Arthur Cecil Pigou

Last updated

Arthur Cecil Pigou
A.C. Pigou.jpg
Born(1877-11-18)18 November 1877
Ryde, Isle of Wight, England
Died7 March 1959(1959-03-07) (aged 81)
Academic career
Institution University of Cambridge
Field Welfare economics
School or
Neoclassical economics
Alma mater King's College, Cambridge
Influences Alfred Marshall, Henry Sidgwick [1]
Contributions Externalities
Pigou effect
Pigovian tax
Awards1899 Chancellor's Gold Medal
1903 Adam Smith Prize

Arthur Cecil Pigou ( /ˈpɡ/ ; 18 November 1877 – 7 March 1959) was an English economist. As a teacher and builder of the School of Economics at the University of Cambridge, he trained and influenced many Cambridge economists who went on to take chairs of economics around the world. His work covered various fields of economics, particularly welfare economics, but also included business cycle theory, unemployment, public finance, index numbers, and measurement of national output. [2] His reputation was affected adversely by influential economic writers who used his work as the basis on which to define their own opposing views. He reluctantly served on several public committees, including the Cunliffe Committee and the 1919 Royal Commission on income tax.


Early life and education

Pigou was born at Ryde on the Isle of Wight, the son of Clarence George Scott Pigou, an army officer, and his wife Nora Biddel Frances Sophia, daughter of Sir John Lees, 3rd Baronet. He won a scholarship to Harrow School, where he was in Newlands house and became the first modern head of school[ clarification needed ]. The school's economics society is named The Pigou Society in his honour. In 1896 he was admitted as a history scholar to King's College, Cambridge, [3] where he first read history under Oscar Browning. He won the Chancellor's Gold Medal for English Verse in 1899, and the Cobden (1901), Burney (1901), and Adam Smith Prizes (1903), and made his mark in the Cambridge Union Society, of which he was President in 1900. He came to economics through the study of philosophy and ethics under the Moral Science Tripos. He studied economics under Alfred Marshall, whom he later succeeded as professor of political economy. His first and unsuccessful attempt at a fellowship of King's was a thesis on "Browning as a Religious Teacher".

Academic work

Pigou began lecturing on economics in 1901 and started giving the course on advanced economics to second year students on which was based the education of many Cambridge economists over the next thirty years. In his early days he lectured on a variety of subjects outside economics. He became a Fellow of King's College on his second attempt in March 1902, [4] and was appointed Girdler's Lecturer in the summer of 1904. He devoted himself to exploring the various departments of economic doctrine, and as a result published the works on which his worldwide reputation rests. He specifically studied under Alfred Marshall and focused on normative economics. He became intrigued by welfare economics, which examines the overall benefit to society that comes from all the decisions made: those that individuals make about buying, selling and working, and those that firms make about production and employment. [5] His first work was more philosophical than his later work, as he expanded the essay which had won him the Adam Smith Prize in 1903 into Principles and Methods of Industrial Peace.

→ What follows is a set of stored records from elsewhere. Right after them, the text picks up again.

(* ===== verification/_CoqProject ===== *)
-Q . S2P
Prelude.v
JsMap.v
Browser.v
Timer.v
Scheduler.v
Registry.v
JsValue.v
Env.v
Http.v
Dto.v
Api.v
Router.v
Main.v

In 1908 Pigou was elected Professor of Political Economy at the University of Cambridge in succession to Alfred Marshall. He held the post until 1943.

In 1909 he wrote an essay [6] in favour of Land Value Taxation, likely to be interpreted as support for Lloyd George's People's Budget. Marshall's views on the land value tax were the inspiration for his view on taxing negative externalities. [7]

Pigou's most enduring contribution was The Economics of Welfare, 1920, in which he introduced the concept of externality and the idea that externality problems could be corrected by the imposition of a Pigovian tax (also spelled "Pigouvian tax"). In The Economics of Welfare (initially called Wealth and Welfare), Pigou developed Marshall’s concept of externality, which is a cost imposed or benefit conferred on others that is not accounted for by the person who creates these costs or benefits. Pigou argued that negative externalities (costs imposed) should be offset by a tax, while positive externalities should be offset by a subsidy. In the early 1960s Pigou's analysis was criticised by Ronald Coase, who argued that taxes and subsidies are not necessary if the partners in the transaction can bargain over the transaction. The externality concept remains central to modern welfare economics and particularly to environmental economics. The Pigou Club, named in his honour, is an association of modern economists who support the idea of a carbon tax to address the problem of climate change.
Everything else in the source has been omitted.